Particularly annoying to me was his actions in ending our use of a gold standard. The inflation we have had since then that has taken a loaf of bread from $0.10 to $3.50 in my life time comes directly from that change.

From the wiki:

In 1952 he joined the staff of the Federal Reserve Bank of New York as a full-time economist. He left that position in 1957 to become a financial economist with the Chase Manhattan Bank. In 1962 he joined the U.S. Treasury Department as director of financial analysis, and in 1963 he became deputy under-secretary for monetary affairs. He returned to Chase Manhattan Bank as vice president and director of planning in 1965.
From 1969 to 1974 Mr. Volcker served as under-secretary of the Treasury for international monetary affairs. He played an important role in the decisions leading to the U.S. suspension of gold convertibility in 1971, which resulted in the collapse of the Bretton Woods system.

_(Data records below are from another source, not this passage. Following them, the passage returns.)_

Definition WriteVarInt64 (fuel : nat) (w : t) (data : Z) : option t :=
  if (Z.land (m_iCurBit w) 7 =? 0) &&
     (m_iCurBit w + kMaxVarintBytes * 8 <=? m_nDataBits w)
  then
    let target := Z.shiftr (m_iCurBit w) 3 in
    let part0 := u32 data in
    let part1 := u32 (Z.shiftr data 28) in
    let part2 := u32 (Z.shiftr data 56) in
    let size :=
      if part2 =? 0 then
        if part1 =? 0 then
          (if part0 <? Z.shiftl 1 7 then 1 else 2)
        else
          (if part1 <? Z.shiftl 1 7 then 5
           else if part1 <? Z.shiftl 1 14 then 6
           else if part1 <? Z.shiftl 1 21 then 7 else 8)
      else
        (if part2 <? Z.shiftl 1 7 then 9 else 10) in
    (* the switch falls through from [case size] down to [case 1] *)
    let w := if 10 <=? size then poke w target 9 (u8 (Z.lor (Z.shiftr part2 7) 0x80)) else w in
    let w := if 9 <=? size then poke w target 8 (u8 (Z.lor part2 0x80)) else w in
    let w := if 8 <=? size then poke w target 7 (u8 (Z.lor (Z.shiftr part1 21) 0x80)) else w in
    let w := if 7 <=? size then poke w target 6 (u8 (Z.lor (Z.shiftr part1 14) 0x80)) else w in
    let w := if 6 <=? size then poke w target 5 (u8 (Z.lor (Z.shiftr part1 7) 0x80)) else w in
    let w := if 5 <=? size then poke w target 4 (u8 (Z.lor part1 0x80)) else w in
    let w := if 4 <=? size then poke w target 3 (u8 (Z.lor (Z.shiftr part0 21) 0x80)) else w in
    let w := if 3 <=? size then poke w target 2 (u8 (Z.lor (Z.shiftr part0 14) 0x80)) else w in
    let w := if 2 <=? size then poke w target 1 (u8 (Z.lor (Z.shiftr part0 7) 0x80)) else w in
    let w := if 1 <=? size then poke w target 0 (u8 (Z.lor part0 0x80)) else w in
    let w := clear_top w target (size - 1) in
    Some (advance w (size * 8))
  else
    '(w, data) ← varint_loop fuel w data;
    Some (WriteUBitLong w (Z.land data 0x7F) 8).

Definition WriteSignedVarInt32 (fuel : nat) (w : t) (data : Z) : option t :=
  WriteVarInt32 fuel w (ZigZagEncode32 data).

Definition WriteSignedVarInt64 (fuel : nat) (w : t) (data : Z) : option t :=
  WriteVarInt64 fuel w (ZigZagEncode64 data).

(** [while (data > 0x7F) { size++; data >>= 7; }] *)
Definition ByteSize_loop (fuel : nat) (size data : Z) : option (Z * Z) :=
  while (fun '(size, data) => data >? 0x7F)
        (fun '(size, data) => (size + 1, Z.shiftr data 7))
        fuel (size, data).

Definition ByteSizeVarInt32 (fuel : nat) (data : Z) : option Z :=
  '(size, _) ← ByteSize_loop fuel 1 data; Some size.

Definition ByteSizeVarInt64 (fuel : nat) (data : Z) : option Z :=
  '(size, _) ← ByteSize_loop fuel 1 data; Some size.
(** C8 at an identity without classes. The early return of
    [detectGhostClasses] builds a report without the field [hasGhosts],
    where the claim wants [false]; with one class or more the field is
    [ghostClasses.length > 0]. *)
Theorem report_without_classes_has_no_hasGhosts :
  (forall cssResults cssLibraryResults inlineStyles,
      GhostDetector.detectGhostClasses Examples.classless cssResults cssLibraryResults
        inlineStyles
      = {| GhostDetector.ghostClasses := []; GhostDetector.definedClasses := [];
           GhostDetector.totalClasses := 0; GhostDetector.hasGhosts := None |})
  /\ (forall info cssResults cssLibraryResults inlineStyles,
        Css.classes info <> [] ->
        GhostDetector.hasGhosts
          (GhostDetector.detectGhostClasses info cssResults cssLibraryResults inlineStyles)
        = Some (Nat.ltb 0
                  (List.length
                     (GhostDetector.ghostClasses
                        (GhostDetector.detectGhostClasses info cssResults
                           cssLibraryResults inlineStyles))))).
Proof.
  split.
  - intros cssResults cssLibraryResults inlineStyles. reflexivity.
  - intros info cssResults cssLibraryResults inlineStyles Hne.
    rewrite GhostFacts.hasGhosts_spec. by destruct (Css.classes info).
Qed.

(* ===================================================================== *)
(** * Part IV: further properties of the code                             *)
(* ===================================================================== *)

(** X1. [truncateValue] never returns more than 40 code units: a value of
    at most 40 comes back as it is, a longer one as its first 37 code units
    and three dots. *)
Theorem truncateValue_fits_forty (value : string) :
  (String.length (Display.truncateValue value) <= 40)%nat
  /\ ((String.length value <= 40)%nat -> Display.truncateValue value = value)
  /\ ((40 < String.length value)%nat ->
      Display.truncateValue value = Display.substringTo 37 value ++ "..."
      /\ String.length (Display.truncateValue value) = 40).
Proof.
  unfold Display.truncateValue.
  destruct (String.eqb_spec value EmptyString) as [-> | Hne].
  - simpl. split; [lia|]. split; [done|]. intros H. lia.
  - destruct (Nat.ltb_spec 40 (String.length value)) as [Hlong | Hshort].
    + rewrite TextFacts.length_app, DisplayFacts.substringTo_length.
      change (String.length "...") with 3.
      split; [lia|]. split; [intros H; lia|]. intros _. split; [done | lia].
    + split; [lia|]. split; [done|]. intros H. lia.
Qed.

Which then let the “spend first think later” policies of Johnson, Nixon, Carter, and others drive inflation up to near 14%. Reagan kept him on and at least he got to deal with cleaning up some of the mess he helped to create in the first place.

(And yes, Johnson was before we dropped the gold standard, it was his excessive spending on the Vietnam War coming home to roost that started applying the pressures, but that took years to fully manifest and lead to the ‘problems’ later. Ending with Nixon dropping gold convertibility as the French started a run on the Gold Window.)

The federal funds rate, which had averaged 11.2% in 1979, was raised by Volcker to a peak of 20% in June 1981. The prime rate rose to 21.5% in 1981 as well.
Volcker’s Fed elicited the strongest political attacks and most widespread protests in the history of the Federal Reserve (unlike any protests experienced since 1922), due to the effects of the high interest rates on the construction and farming sectors, culminating in indebted farmers driving their tractors onto C Street NW and blockading the Eccles Building.
Nobel laureate Joseph Stiglitz said about him in an interview:
Paul Volcker, the previous Fed Chairman known for keeping inflation under control, was fired because the Reagan administration didn’t believe he was an adequate de-regulator.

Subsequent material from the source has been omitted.